In 3 Sorsi A quasi tre anni dal rovesciamento del Governo di Kaboré in Burkina Faso, diventa necessario cogliere la concettualità e il senso di una democrazia. Se è ormai universalmente accettata l’idea di una democrazia più fluida, la cui difesa di sé stessa non è più una priorità, il caso del Burkina Faso, intrappolato nel culto di Ibrahim Traoré, è un monito per tutto il mondo.

1. SVILUPPO O DEMOCRAZIA?

Il rigetto dell’idea di democrazia che ha colpito come una pandemia gli equilibri istituzionali di gran parte del mondo ha trovato terreno fertile in Paesi dove l’instabilità sociale è più forte: il caso del Mali e successivamente del Burkina Faso, del Niger, della Guinea e del Chad ne sono esempi vivi. Sviluppo o democrazia? La risposta è stata data proprio dal Presidente ad interim del Burkina Faso, Ibrahim Traoré che, lo scorso aprile, ha dichiarato, durante una cerimonia al Palazzo Koulouba di Ouagadougou che nel suo Paese non ci sarebbe posto per una democrazia, bensì per una “rivoluzione popolare e progressista”. La visione, dunque, è molto chiara: la democrazia, secondo il Presidente Traoré, altro non sarebbe che il risultato dell’attraversamento di questa fase di “rivoluzione” che il Burkina Faso sta vivendo e il liberalismo, tipico proprio della democrazia occidentale, ne rallenterebbe la fase di sviluppo.
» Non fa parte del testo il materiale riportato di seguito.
(* ===== verification/Ast.v ===== *)
(** Syntax trees and the state of the parser ([src/src/engine/lr_ast.h] and the
    first part of [src/src/engine/lr_parser.c]): nodes, errors, and the reading
    of tokens.

    A node is a tree: the pool it is allocated from, the interning of its
    strings, and the position that [node->token] repeats are left out, and so is
    the back pointer from a method to its class.  Allocations succeed.  The
    literal nodes the code shares between occurrences differ in that position
    only. *)

From stdpp Require Import base list strings.
From Stdlib Require Import ZArith Lia SpecFloat Ascii.
From S2P Require Import Prelude.
From S2P Require Import BcProgram.
From S2P Require Import LexText.
From S2P Require Import Lexer.

(** ** Token types *)

(** The value of the enumeration. *)
Definition tok_num (type : LRTokType) : Z :=
  match type with
  | TOK_EOF => 0 | TOK_NUMBER => 1 | TOK_BIGINT_LIT => 2 | TOK_STRING => 3
  | TOK_IDENTIFIER => 4 | TOK_REGEXP => 5 | TOK_BOOL_LIT => 6 | TOK_NULL_LIT => 7
  | TOK_UNDEFINED_LIT => 8 | TOK_LPAREN => 9 | TOK_RPAREN => 10 | TOK_LBRACKET => 11
  | TOK_RBRACKET => 12 | TOK_LBRACE => 13 | TOK_RBRACE => 14 | TOK_DOT => 15
  | TOK_SEMICOLON => 16 | TOK_COMMA => 17 | TOK_COLON => 18 | TOK_ARROW => 19
  | TOK_ELLIPSIS => 20 | TOK_ASSIGN => 21 | TOK_PLUS_ASSIGN => 22
  | TOK_MINUS_ASSIGN => 23 | TOK_MUL_ASSIGN => 24 | TOK_DIV_ASSIGN => 25
  | TOK_MOD_ASSIGN => 26 | TOK_POW_ASSIGN => 27 | TOK_AND_ASSIGN => 28
  | TOK_OR_ASSIGN => 29 | TOK_XOR_ASSIGN => 30 | TOK_SHIFT_LEFT_ASSIGN => 31
  | TOK_SHIFT_RIGHT_ASSIGN => 32 | TOK_USHIFT_RIGHT_ASSIGN => 33
  | TOK_AND_AND_ASSIGN => 34 | TOK_OR_OR_ASSIGN => 35 | TOK_NULLISH_ASSIGN => 36
  | TOK_EQ => 37 | TOK_NEQ => 38 | TOK_STRICT_EQ => 39 | TOK_STRICT_NEQ => 40
  | TOK_LT => 41 | TOK_GT => 42 | TOK_LE => 43 | TOK_GE => 44 | TOK_PLUS => 45
  | TOK_MINUS => 46 | TOK_MUL => 47 | TOK_DIV => 48 | TOK_MOD => 49 | TOK_POW => 50
  | TOK_INC => 51 | TOK_DEC => 52 | TOK_AND => 53 | TOK_OR => 54 | TOK_NOT => 55
  | TOK_BIT_AND => 56 | TOK_BIT_OR => 57 | TOK_BIT_XOR => 58 | TOK_BIT_NOT => 59
  | TOK_AND_AND => 60 | TOK_OR_OR => 61 | TOK_NULLISH => 62 | TOK_SHIFT_LEFT => 63
  | TOK_SHIFT_RIGHT => 64 | TOK_USHIFT_RIGHT => 65 | TOK_QUESTION => 66
  | TOK_QUESTION_DOT => 67 | TOK_TEMPLATE => 68 | TOK_TEMPLATE_END => 69
  | TOK_LET => 70 | TOK_CONST => 71 | TOK_VAR => 72 | TOK_FUNCTION => 73 | TOK_IF => 74
  | TOK_ELSE => 75 | TOK_FOR => 76 | TOK_WHILE => 77 | TOK_DO => 78 | TOK_SWITCH => 79
  | TOK_CASE => 80 | TOK_DEFAULT => 81 | TOK_BREAK => 82 | TOK_CONTINUE => 83
  | TOK_RETURN => 84 | TOK_THROW => 85 | TOK_TRY => 86 | TOK_CATCH => 87
  | TOK_FINALLY => 88 | TOK_NEW => 89 | TOK_THIS => 90 | TOK_TYPEOF => 91
  | TOK_DELETE => 92 | TOK_VOID => 93 | TOK_CLASS => 94 | TOK_EXTENDS => 95
  | TOK_SUPER => 96 | TOK_IMPORT => 97 | TOK_EXPORT => 98 | TOK_FROM => 99
  | TOK_AS => 100 | TOK_IN => 101 | TOK_INSTANCEOF => 102 | TOK_OF => 103
  | TOK_ASYNC => 104 | TOK_AWAIT => 105 | TOK_YIELD => 106 | TOK_STATIC => 107
  | TOK_GET => 108 | TOK_SET => 109 | TOK_PRIVATE_NAME => 110 | TOK_DEBUGGER => 111
  | TOK_ERROR => 112
  end.

Definition tok_types : list LRTokType :=
  [TOK_EOF; TOK_NUMBER; TOK_BIGINT_LIT; TOK_STRING; TOK_IDENTIFIER; TOK_REGEXP;
   TOK_BOOL_LIT; TOK_NULL_LIT; TOK_UNDEFINED_LIT; TOK_LPAREN; TOK_RPAREN; TOK_LBRACKET;
   TOK_RBRACKET; TOK_LBRACE; TOK_RBRACE; TOK_DOT; TOK_SEMICOLON; TOK_COMMA; TOK_COLON;
   TOK_ARROW; TOK_ELLIPSIS; TOK_ASSIGN; TOK_PLUS_ASSIGN; TOK_MINUS_ASSIGN;
   TOK_MUL_ASSIGN; TOK_DIV_ASSIGN; TOK_MOD_ASSIGN; TOK_POW_ASSIGN; TOK_AND_ASSIGN;
   TOK_OR_ASSIGN; TOK_XOR_ASSIGN; TOK_SHIFT_LEFT_ASSIGN; TOK_SHIFT_RIGHT_ASSIGN;
   TOK_USHIFT_RIGHT_ASSIGN; TOK_AND_AND_ASSIGN; TOK_OR_OR_ASSIGN; TOK_NULLISH_ASSIGN;
   TOK_EQ; TOK_NEQ; TOK_STRICT_EQ; TOK_STRICT_NEQ; TOK_LT; TOK_GT; TOK_LE; TOK_GE;
   TOK_PLUS; TOK_MINUS; TOK_MUL; TOK_DIV; TOK_MOD; TOK_POW; TOK_INC; TOK_DEC; TOK_AND;
   TOK_OR; TOK_NOT; TOK_BIT_AND; TOK_BIT_OR; TOK_BIT_XOR; TOK_BIT_NOT; TOK_AND_AND;
   TOK_OR_OR; TOK_NULLISH; TOK_SHIFT_LEFT; TOK_SHIFT_RIGHT; TOK_USHIFT_RIGHT;
   TOK_QUESTION; TOK_QUESTION_DOT; TOK_TEMPLATE; TOK_TEMPLATE_END; TOK_LET; TOK_CONST;
   TOK_VAR; TOK_FUNCTION; TOK_IF; TOK_ELSE; TOK_FOR; TOK_WHILE; TOK_DO; TOK_SWITCH;
   TOK_CASE; TOK_DEFAULT; TOK_BREAK; TOK_CONTINUE; TOK_RETURN; TOK_THROW; TOK_TRY;
   TOK_CATCH; TOK_FINALLY; TOK_NEW; TOK_THIS; TOK_TYPEOF; TOK_DELETE; TOK_VOID;
   TOK_CLASS; TOK_EXTENDS; TOK_SUPER; TOK_IMPORT; TOK_EXPORT; TOK_FROM; TOK_AS; TOK_IN;
   TOK_INSTANCEOF; TOK_OF; TOK_ASYNC; TOK_AWAIT; TOK_YIELD; TOK_STATIC; TOK_GET;
   TOK_SET; TOK_PRIVATE_NAME; TOK_DEBUGGER; TOK_ERROR].

Lemma tok_types_lookup a : tok_types !! Z.to_nat (tok_num a) = Some a.
Proof. by destruct a. Qed.

#[export] Instance tok_num_inj : Inj (=) (=) tok_num.
Proof.
  intros a b H. pose proof (tok_types_lookup a) as E. rewrite H, tok_types_lookup in E. congruence.
Qed.

Definition tok_eqb (a b : LRTokType) : bool := tok_num a =? tok_num b.

Lemma tok_eqb_spec a b : reflect (a = b) (tok_eqb a b).
Proof. unfold tok_eqb. destruct (Z.eqb_spec (tok_num a) (tok_num b)); constructor; [by apply (inj tok_num)|congruence]. Qed.

Lemma tok_eqb_refl a : tok_eqb a a = true.
Proof. by destruct (tok_eqb_spec a a). Qed.

(** A keyword, [TOK_LET <= type <= TOK_SET]. *)
Definition is_keyword_tok (type : LRTokType) : bool :=
  (tok_num TOK_LET <=? tok_num type) && (tok_num type <=? tok_num TOK_SET).

Definition is_prop_name_token (type : LRTokType) : bool :=
  match type with
  | TOK_IDENTIFIER | TOK_PRIVATE_NAME | TOK_BOOL_LIT | TOK_NULL_LIT | TOK_UNDEFINED_LIT => true
  | _ => is_keyword_tok type
  end.

Definition is_ctx_ident_tok (type : LRTokType) : bool :=
  match type with
  | TOK_GET | TOK_SET | TOK_STATIC | TOK_OF | TOK_FROM | TOK_AS => true
  | _ => false
  end.

(** A name, or a contextual keyword standing for one. *)
Definition is_name_tok (type : LRTokType) : bool :=
  tok_eqb type TOK_IDENTIFIER || is_ctx_ident_tok type.

(** ** Syntax trees *)

Inductive literal :=
  | LNumber (num : f64)
  | LString (str : list Z)
  | LBool (val : bool)
  | LNull
  | LUndefined
  | LBigInt (val : option Z).      (* [None]: the lexer left it unset *)

(** The flags of a function. *)
Record func_flags := MkFlags {
  is_async : bool;
  is_generator : bool;
  is_static : bool;
  is_getter : bool;
  is_setter : bool
}.

(** [AST_NULL] is a NULL child; a name is [None] where the code keeps NULL. *)
Inductive Node :=
  | AST_NULL
  | AST_PROGRAM (items : list Node)
  | AST_BLOCK (items : list Node)
  | AST_EXPR_STMT (expr : Node)
  | AST_IF (cond body else_body : Node)
  | AST_FOR (init test update body : Node)
  | AST_WHILE (cond body : Node)
  | AST_DO_WHILE (body cond : Node)
  | AST_FOR_IN (each source body : Node)
  | AST_FOR_OF (each source body : Node)
  | AST_SWITCH (test : Node) (cases : list Node)
  | AST_CASE (cond body : Node)
  | AST_DEFAULT (body : Node)
  | AST_BREAK (label : Node)
  | AST_CONTINUE (label : Node)
  | AST_RETURN (arg : Node)
  | AST_THROW (arg : Node)
  | AST_TRY (body catch_body finally_body : Node) (catch_var : option (list Z))
  | AST_LABEL (label stmt : Node)
  | AST_DEBUGGER
  | AST_VAR_DECL (decl_type : LRTokType) (vars : list Node)
  | AST_VAR_DECLARATOR (var init : Node)
  | AST_FUNC_DECL (name : option (list Z)) (params : list Node) (body : Node) (flags : func_flags)
  | AST_FUNC_EXPR (name : option (list Z)) (params : list Node) (body : Node) (flags : func_flags)
      (key_expr : Node)
  | AST_ARROW (params : list Node) (body : Node) (async : bool)
  | AST_CLASS_DECL (name : option (list Z)) (extends : Node) (methods : list Node)
  | AST_IMPORT (specifiers : list Node) (source : Node)
  | AST_IMPORT_SPECIFIER (name : option (list Z)) (local : Node) (is_default : bool)
  | AST_IMPORT_NAMESPACE (local : Node)
  | AST_EXPORT (specifiers : list Node) (source : Node) (is_default : bool)
  | AST_EXPORT_DEFAULT (value : Node)
  | AST_EXPORT_NAMED (name : option (list Z)) (exported : Node)
  | AST_EXPORT_ALL
  | AST_LITERAL (l : literal)
  | AST_IDENTIFIER (name : list Z)
  | AST_THIS
  | AST_SUPER
  | AST_BINARY (op : string) (left right : Node)
  | AST_UNARY (op : string) (prefix : bool) (arg : Node)
  | AST_CONDITIONAL (cond consequent alternate : Node)
  | AST_CALL (callee : Node) (args : list Node)
  | AST_OPTIONAL_CALL (callee : Node) (args : list Node)
  | AST_NEW (callee : Node) (args : list Node)
  | AST_MEMBER (obj prop : Node)
  | AST_COMPUTED_MEMBER (obj prop : Node)
  | AST_OPTIONAL_MEMBER (obj prop : Node)
  | AST_ASSIGN (op : string) (target value : Node)
  | AST_SEQUENCE (exprs : list Node)
  | AST_ARRAY (elements : list Node)
  | AST_OBJECT (props : list Node)
  | AST_PROPERTY (key val : Node) (computed shorthand static : bool)
  | AST_SPREAD (arg : Node)
  | AST_SPREAD_ELEMENT (arg : Node)
  | AST_TEMPLATE (parts : list (option (list Z))) (exprs : list Node)
  | AST_TAGGED_TEMPLATE (tag : Node) (parts : list (option (list Z))) (exprs : list Node)
  | AST_PATTERN (elements : list Node) (is_object : bool)
  | AST_REST (arg : Node)
  | AST_DEFAULT_VALUE (left right : Node)
  | AST_AWAIT (arg : Node)
  | AST_YIELD (arg : Node) (is_delegate : bool).

Definition is_null (n : Node) : bool := match n with AST_NULL => true | _ => false end.

(** A string literal or identifier is interned up to its first NUL byte. *)
Definition ast_literal_string (s : list Z) : Node := AST_LITERAL (LString (cstr s)).
Definition ast_identifier (s : list Z) : Node := AST_IDENTIFIER (cstr s).

(** ** The parser's state *)

Record Parser := MkParser {
  lexer : Lexer;
  has_error : bool;
  error_msg : string;
  error_line : Z;
  error_col : Z
}.

Definition with_lexer (l : Lexer) (p : Parser) : Parser :=
  MkParser l (has_error p) (error_msg p) (error_line p) (error_col p).

Definition clear_error (p : Parser) : Parser :=
  MkParser (lexer p) false (error_msg p) (error_line p) (error_col p).

Definition parser_init (l : Lexer) : Parser := MkParser l false "" 0 0.

Definition parser_get_error (p : Parser) : option (string * Z * Z) :=
  if has_error p then Some (error_msg p, error_line p, error_col p) else None.

(** What a call comes to: a value, the dereference of a NULL pointer, or more
    turns or nested calls than the fuel allows. *)
Inductive outcome (A : Type) :=
  | Done (a : A)
  | Crash
  | OutOfFuel.
Arguments Done {A} a.
Arguments Crash {A}.
Arguments OutOfFuel {A}.

Definition of_option {A} (o : option A) : outcome A :=
  match o with Some a => Done a | None => OutOfFuel end.

(** A parsing step. *)
Definition P (A : Type) : Type := Parser -> outcome (A * Parser).

#[export] Instance P_ret : MRet P := fun A a p => Done (a, p).
#[export] Instance P_bind : MBind P := fun A B f m p =>
  match m p with Done (a, p') => f a p' | Crash => Crash | OutOfFuel => OutOfFuel end.

Definition out_of_fuel {A} : P A := fun _ => OutOfFuel.
Definition crash {A} : P A := fun _ => Crash.

(** Reading and changing the state. *)
Definition getp {A} (f : Parser -> A) : P A := fun p => Done (f p, p).
Definition setp (f : Parser -> Parser) : P unit := fun p => Done (tt, f p).

(** ** Tokens *)

(** A function of the lexer, as a step of the parser. *)
Definition lift {A} (f : Lexer -> option (A * Lexer)) : P A := fun p =>
  match f (lexer p) with Some (a, l) => Done (a, with_lexer l p) | None => OutOfFuel end.

Definition next_token : P Token := lift (lexer_next true).
Definition lpeek : P Token := lift (lexer_peek true).
Definition skip : P unit := lift (fun l => (fun l' => (tt, l')) <$> lexer_skip true l).
Definition template_next : P Token := lift (lexer_template_next true).

(** The characters of a token: the text, or the message of an error. *)
Definition token_chars (text : list Z) (t : Token) : list Z :=
  if 0 <? t_len t then
    match t_start t with
    | AtSource s => slice s (t_len t) text
    | AtMessage m => take (Z.to_nat (t_len t)) (chars_of m)
    | NullStart => []
    end
  else [].

(** The copy of a token's text; [None]: it has none. *)
Definition token_text (t : Token) : P (option (list Z)) := fun p =>
  let s := token_chars (src (lexer p)) t in
  Done (match s with [] => None | _ => Some s end, p).

(** [ast_identifier(parser, name ? name : "")] of the copy. *)
Definition token_ident (t : Token) : P Node :=
  s ← token_text t; mret (ast_identifier (default [] s)).

Definition set_error (msg : string) (l c : Z) (p : Parser) : Parser :=
  if has_error p then p else MkParser (lexer p) true msg l c.

Definition parser_error (msg : string) : P unit :=
  setp (fun p => set_error msg (line (lexer p)) (col (lexer p)) p).
Definition parser_error_token (t : Token) (msg : string) : P unit :=
  setp (set_error msg (t_line t) (t_col t)).

Definition expect_token (type : LRTokType) : P Token :=
  t ← next_token;
  if tok_eqb (t_type t) type then mret t
  else
    parser_error_token t ("expected " ++ token_type_name type ++ " but got "
                                      ++ token_type_name (t_type t))%string;;
    mret t.

Definition match_token (type : LRTokType) : P bool :=
  t ← lpeek;
  if tok_eqb (t_type t) type then skip;; mret true else mret false.

Definition peek_token (type : LRTokType) : P bool :=
  t ← lpeek; mret (tok_eqb (t_type t) type).

(** [peek_token] of one of several types, tried in order. *)
Fixpoint peek_any (types : list LRTokType) : P bool :=
  match types with
  | [] => mret false
  | type :: types' => b ← peek_token type; if (b : bool) then mret true else peek_any types'
  end.

(** *** Going back *)

(** [lex_state_restore] to the state [lex_state_save] copied. *)
Definition lex_state_restore (st : Lexer) (lex : Lexer) : Lexer :=
  MkLexer (src lex) (pos st) (line st) (col st) (current lex) (peek st) (has_peek st)
          (allow_regexp st) (in_template st).

(** [lexer->pos = save; lexer_reset_peek(lexer)]: the line, the column and the
    flags stay. *)
Definition rewind (save : Z) (lex : Lexer) : Lexer :=
  lexer_reset_peek (moved save (line lex) (col lex) lex).

(** [t.start - lexer->src] of a token of the text. *)
Definition start_of (t : Token) : Z :=
  match t_start t with AtSource s => s | _ => 0 end.

(** [lex_state_save], steps that only look, [lex_state_restore]. *)
Definition looking {A} (m : P A) : P A :=
  st ← getp lexer;
  a ← m;
  setp (fun p => with_lexer (lex_state_restore st (lexer p)) p);;
  mret a.

(** *** Loops *)

(** At most [n] turns; a turn says whether the loop ends ([inl]). *)
Fixpoint ploop {St A} (body : St -> P (A + St)) (n : nat) (st : St) : P A :=
  match n with
  | O => out_of_fuel
  | S n' => r ← body st; match r with inl a => mret a | inr st' => ploop body n' st' end
  end.

(** A turn of [while (!parser->has_error && !peek_token(stop) && ..)] around a
    body that may [break]. *)
Definition guarded {St} (stop : list LRTokType) (body : St -> P (St + St)) (st : St) : P (St + St) :=
  e ← getp has_error;
  if (e : bool) then mret (inl st)
  else
    b ← peek_any stop;
    if (b : bool) then mret (inl st) else body st.

(** ** The grammar

    The functions of the parser that call each other, as a record: a function is
    defined from a record that holds the functions it calls, and the last file
    ties the knot.  [g_fuel] bounds the turns of a loop. *)
Record grammar := MkGrammar {
  g_fuel : nat;
  g_expr : Z -> P Node;
  g_primary : P Node;
  g_statement : P Node;
  g_block : P Node;
  g_pattern : P Node;
  g_function : bool -> bool -> bool -> P Node;
  g_class : P Node
}.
Di conseguenza, la democrazia sarebbe un fine, non il principio, andando a scardinare il concetto alla base della stessa. L’obiettivo sembra chiaro: sovranità economica e spirituale del Burkina Faso più che mera competizione elettorale. Le stesse elezioni presidenziali sono state spostate al 2029. Anche i sostenitori del Presidente Traoré dovrebbero riconoscere che tale progetto va a scontrarsi con le teorie di Julius Nyerere o di Kwame Nkrumah, nelle quali la democrazia stessa dovrebbe emergere da tradizioni comunitarie integrate all’interno di una governance partecipativa, organizzata su modelli pluralisti e orientata al bene comune. Seppur i sistemi multipartitici (occidentalizzati) risultano lontani dall’idea di una democrazia autentica, la prassi del Presidente Traoré si basa su un mero simbolismo, la cui responsabilità politica risulta assente e il vero potere è esercitato attraverso decreti, reti di potere e campagne ideologiche. Altro che panafricanismo.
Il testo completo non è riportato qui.